For your reading edification, here is the episode six review of Orphan Black season three.
As predicted last week, Delphine (Evelyne Brochu) has reappeared on the scene and caused some ripples in the scientific and romantic world of clone Cosima. She’s Cosima’s boss, and so has a little clout in the work environment, as well as being a researcher in her own right. She points out a common element shared between the red-eye infected Gracie (Zoe De Grand Maison), and the Castor clones which Cosima and her research assistant Scott (Josh Vokey) have missed.
What’s discovered is a particular protein, an infection which is all part of a larger, more nefarious plan by Doctor Coady (Kyra Harper). She’s discovered the source of the Castor clones affliction and is testing it on the general population which is the reason for the clones carrying around little notebooks and snipping hair samples after having sex with unexpecting women.
There’s a definite undercurrent of questioning ethics in the overall Orphan Black storyline; first with the clones and then with the religious sect of Proletheans, and it’s a compelling tale when the writers stick to it.
In this episode, all the threads pull together in an ugly knot, a story of overreach in the grand tradition of Icarus himself. Aiming high is one thing, but how you get there is altogether another discussion.
Doctor Coady has high hopes for the infection created by the Castor clones; she talks about winning wars without a single drop of blood shed. But in fairness, she’s actually talking about her side, not those who are infected, for Gracie is now sterile, and we’ve already seen what happens to the Castor clones. Further, it’s not exactly the wisest move to infect the general population with something that sterilises them. That’s how epidemics occur, and a sterilising infection is bad news for humans in the same way as terminator seeds are for agriculture.

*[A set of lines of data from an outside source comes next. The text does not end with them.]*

Lemma safe_Process : safe (driver_inv wiped) (ProcessBootloaderCommand sig).
Proof using PB.
  unfold ProcessBootloaderCommand, ProcessWriteCommand.
  repeat first [safe_step | by apply safe_wiped | solve [eauto 2 with safe] | apply safe_upd | safe_unfold];
    [apply wiped_MemProg|apply wiped_MemRead|apply wiped_erase|by intros ? [_ ?]|apply wiped_Read].
Qed.

Context {ESw : EventsSafe EV (driver_inv wiped)} {ESl : EventsSafe EV (driver_inv locked)}.

Section Any.
Context (I : DFU_App -> Prop) {ES : EventsSafe EV (driver_inv I)}.

Lemma safe_wait_OUT : safe (driver_inv I) (wait_OUT fuel).
Proof using ES. unfold wait_OUT. apply safe_StatusStage_wait; [apply _..|]. safe_tac. Qed.
Lemma safe_wait_IN : safe (driver_inv I) (wait_IN fuel).
Proof using ES. unfold wait_IN. apply safe_StatusStage_wait; [apply _..|]. safe_tac. Qed.
#[local] Hint Resolve safe_wait_OUT safe_wait_IN : safe.

Lemma safe_next_OUT : safe (driver_inv I) (next_OUT fuel).
Proof using ES. unfold next_OUT. safe_tac. Qed.
Lemma safe_next_IN : safe (driver_inv I) (next_IN fuel).
Proof using ES. unfold next_IN. safe_tac. Qed.

Lemma safe_Discard n : safe (driver_inv I) (DiscardFillerBytes fuel n).
Proof using ES. induction n as [|n IH]; cbn; safe_tac; apply IH. Qed.

Lemma safe_finish_OUT : safe (driver_inv I) (Endpoint_ClearOUT;; Endpoint_ClearStatusStage fuel).
Proof using ES. safe_tac. Qed.

Lemma safe_reply (m : prog (World DFU_App) bool) : safe (driver_inv I) m -> safe (driver_inv I) (send_reply fuel m).
Proof using ES. intros Hm. unfold send_reply. repeat first [safe_step | exact Hm | solve [eauto 2 with safe] | safe_unfold]. Qed.

Hypothesis Hcommand : forall c a, I a -> I (set_SentCommand c a).
Lemma safe_on_command f : safe (driver_inv I) (on_command f).
Proof using Hcommand. apply safe_upd. intros a Ha. by apply Hcommand. Qed.

Lemma safe_parameters n : forall i, safe (driver_inv I) (read_parameters n i).
Proof using Hcommand.
  induction n as [|n IH]; intros i; cbn [read_parameters]; [safe_tac|].
  repeat first [safe_step | apply IH | apply safe_on_command | solve [eauto 2 with safe] | safe_unfold].
Qed.
End Any.

(** *** A loader that was opened stays so *)

#[local] Hint Resolve safe_Process safe_wait_OUT safe_wait_IN safe_next_OUT safe_next_IN safe_Discard safe_reply : safe.
Ltac wiped_tac := repeat first [safe_step | by apply safe_wiped | apply safe_upd; intros ? ?; by repeat apply wiped_perform
  | solve [eauto 2 with safe] | safe_unfold].

Lemma safe_write_flash n : forall a b c, safe (driver_inv wiped) (write_flash fuel n a b c).
Proof using ESw.
  induction n as [|n IH]; intros a b c; cbn [write_flash]; [safe_tac|].
  repeat first [safe_step | apply IH | apply safe_upd; intros ? ?; by repeat apply wiped_perform | solve [eauto 2 with safe] | safe_unfold].
Qed.
Lemma safe_write_eeprom n : safe (driver_inv wiped) (write_eeprom fuel n).
Proof using ESw. induction n as [|n IH]; cbn [write_eeprom]; wiped_tac; apply IH. Qed.
Lemma safe_read_flash n : forall a, safe (driver_inv wiped) (read_flash fuel n a).
Proof using ESw. induction n as [|n IH]; intros a; cbn [read_flash]; wiped_tac; apply IH. Qed.
Lemma safe_read_eeprom n : safe (driver_inv wiped) (read_eeprom fuel n).
Proof using ESw. induction n as [|n IH]; cbn [read_eeprom]; wiped_tac; apply IH. Qed.
#[local] Hint Resolve safe_write_flash safe_write_eeprom safe_read_flash safe_read_eeprom : safe.

Lemma safe_download : safe (driver_inv wiped) (download fuel).
Proof using ESw. unfold download. wiped_tac. Qed.

Lemma safe_receive : safe (driver_inv wiped) (receive_command sig fuel).
Proof using ESw PB.
  assert (forall f, safe (driver_inv wiped) (on_command f)) as Hf by (intros f; by apply safe_wiped).
  assert (safe (driver_inv wiped) (read_parameters 5 0)) as Hr by (apply safe_parameters; intros c a Ha; by apply (wiped_same a)).
  unfold receive_command. repeat first [safe_step | apply Hf | exact Hr | solve [eauto 2 with safe] | safe_unfold].
Qed.
#[local] Hint Resolve safe_download safe_receive : safe.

But there’s always someone higher up the food chain, as Paul (Dylan Bruce) finds out. But not before offing one of the clones and getting Sarah to temporary safety.
That’s the “A” story, written this week by Aubrey Nealon, and it moved at a pretty good pace thanks to director Helen Shaver, who got a great performance out of all the cast, especially Jordan Gavaris (playing Sarah’s brother Felix). He turned from his usual foppish gay male, to a cruel, desperate man trying to find his sister. The victim of his anger is clone Rachel, who suffered a brain injury at the end of season two and who has been locked away in a basement room in the Dyad Institute building. She’s abandoned and alone, which makes his sneering callousness all the more nasty.
But it gives Scott access to some symbolism Rachel has been painting, which links to the book given to Sarah’s daughter Kira (Skyler Wexler) last season by Rachel’s father, Ethan Duncan (Andrew Gilles).
If Orphan Black has a fault it’s this: the characters make discoveries extremely easily; there’s very little deviation from the breadcrumb trails, no dead-ends, no wasted time. It may be an unfair comparison, but last year’s True Detective at least made the characters work for the information they got, and perhaps its focus on mystery is the reason that story was able to keep one guessing until the end.
Orphan Black on the other hand is trying to be many things, a medical sci-fi drama, a comedy, an exploration of nature versus nurture, a dystopian vision of the future; the list goes on. Ultimately it’s unfocused and that may be its eventual downfall, despite a unique and promising premise.
On the subject of comedy, there’s the “B” story of Donnie (Kristian Bruun) and clone Alison, and as mentioned in previous reviews, it’s utterly unrelated to the overall storyline. They’re introduced in this episode dancing on the bed throwing money around, and end up hatching a plan to expand the drug business via the purchase of a business owned by Alison’s mother. There may be a way to drag this back into the main storyline, but the writers are going to have to work hard to get it there. Alternatively, the plan may be an Orange is The New Black crossover in season four.